Por las circunstancias en las que vine al mundo, ni yo mismo hubiese sido capaz de imaginarme enamorado de ciertas palabras; de las formas compuestas del verbo haber; de esas veintisiete letras del alfabeto con las que tanto he intimado y que me han hecho llegar a ser de largo, mucho mejor persona. Nací en Valencia un 28 de julio de 1986, cosa que no recuerdo, aunque sí los cumpleaños a partir del tercer y cuarto año y el calor sudoríparo de esos meses, sobre todo, desde que me encaramara al impertinente deseo de conocer el mundo que me rodeaba.

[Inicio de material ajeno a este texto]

(** Rules are resolved by the event's time: the table in force at an
    instant is the latest one dated at or before it, there is none before the
    first, and recording a later revision never changes the answer for an
    earlier instant. *)
Theorem schedule_bitemporal (s : TierSchedule) (when : Nanos) (Hs : schedule_ok s) :
  (∀ t, TierSchedule.at_ s when = Some t ↔
     ∃ d, (d, t) ∈ entries s ∧ d ≤ when ∧ ∀ e, e ∈ entries s → e.1 ≤ when → e.1 ≤ d) ∧
  (∀ from t, when < from →
     TierSchedule.at_ (TierSchedule.insert s from t).2 when = TierSchedule.at_ s when).
Proof.
  assert (∀ s, schedule_ok s → ∀ t, TierSchedule.at_ s when = Some t ↔
     ∃ d, (d, t) ∈ entries s ∧ d ≤ when ∧ ∀ e, e ∈ entries s → e.1 ≤ when → e.1 ≤ d) as Hat.
  { clear s Hs. intros s Hs t. destruct (schedule_at s when Hs) as (l1 & l2 & E & F1 & F2 & ->).
    unfold schedule_ok in Hs. rewrite E in *. apply StronglySorted_app in Hs as (S1 & S2 & S12).
    rewrite Forall_forall in F1, F2. split.
    - intros ([d t'] & Hl & ->)%fmap_Some. apply last_Some in Hl as [k ->]. exists d. split_and!.
      + rewrite !elem_of_app. left; right. by left.
      + apply (F1 (d, t')). apply elem_of_app. right. by left.
      + intros e [[He| ->%list_elem_of_singleton]%elem_of_app|He]%elem_of_app Hle; [|done|].
        * apply StronglySorted_app in S1 as (_ & _ & S). specialize (S e (d, t') He ltac:(by left)).
          unfold date_lt in S. simpl in S. lia.
        * specialize (F2 e He). simpl in F2. lia.
    - intros (d & [Hin|Hin]%elem_of_app & Hd & Hmax).
      2: { specialize (F2 _ Hin). simpl in F2. lia. }
      destruct l1 as [|e l1 _] using rev_ind; [by apply not_elem_of_nil in Hin|].
      rewrite last_snoc. simpl. apply elem_of_app in Hin as [Hin|Hin%list_elem_of_singleton];
        [|by subst].
      apply StronglySorted_app in S1 as (_ & _ & S). specialize (S (d, t) e Hin ltac:(by left)).
      assert (e.1 ≤ d).
      { apply Hmax; [rewrite !elem_of_app; left; right; by left|].
        apply F1. rewrite elem_of_app. right. by left. }
      unfold date_lt in S. simpl in S. lia. }
  split; [by apply Hat|]. intros from t Hlt. apply option_eq. intros x.
  rewrite !Hat by auto using schedule_insert_ok.
  unfold TierSchedule.insert. destruct (existsb _ _); [done|]. cbn [snd entries].
  assert (∀ e, e ∈ vec_insert (partition_point (λ e, e.1 <? from) (entries s)) (from, t) (entries s) ↔
     e = (from, t) ∨ e ∈ entries s) as Hin.
  { intros e. rewrite (vec_insert_perm _ (from, t) (entries s)). apply elem_of_cons. }
  setoid_rewrite Hin. split; intros (d & H1 & H2 & H3); exists d; split_and!; try done.
  - destruct H1 as [[= -> ->]|]; [lia|done].
  - intros e He. apply H3. by right.
  - by right.
  - intros e [->|He]; [simpl; lia|by apply H3].
Qed.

Pero como fui un niño bastante metido para dentro, solo hacía que buscar respuesta a todo lo que pudiera ser susceptible de duda dentro de mi mundo, mi casa, y para ello recurría con el apetito devorador del que se sabe hambriento a todo un sinfín de entradas enciclopédicas que dieran explicación al grueso de información con el que me topaba día a día. De aquella época también son las noches en vela a solas con diccionarios, sus acepciones o la semiología de signos y abreviaturas que aparecían en dichas entradas, de las que quería saber tanto su significado como el contenido al que hacían referencia.
Así me planté en una adolescencia introvertida que despertaba a los placeres y hormonas de cualquier púber: me enganché a las imágenes, de todo tipo, al televisor y a su facilidad por hacerme el mundo mucho más asequible; a las películas que había visto en el cine y que ahora podía grabar meticulosamente en cintas VHS; al entretenimiento visual de variedades, ficción y a la fascinación de toda aquella maquinaria catódica. Los desengaños amorosos también vinieron, pero yo empecé a escribir para pensar que aunque a mi me pasaran, no tenían porqué ocurrirle al personaje de turno que me inventara, por eso, con muchos esbozos de guiones y pocos relatos completos, empecé a sucumbir como persona –y comunicador– en construcción.
Uno de mis vicios, ahora confesable, sigue siendo la escritura, a la que me enganché muy precoz y que funciona en mi cerebro como pura serotonina, cosa que agrava la sensación de vértigo pero estimula y agudiza –y de qué manera– mis sentidas emociones. Y eso me gusta.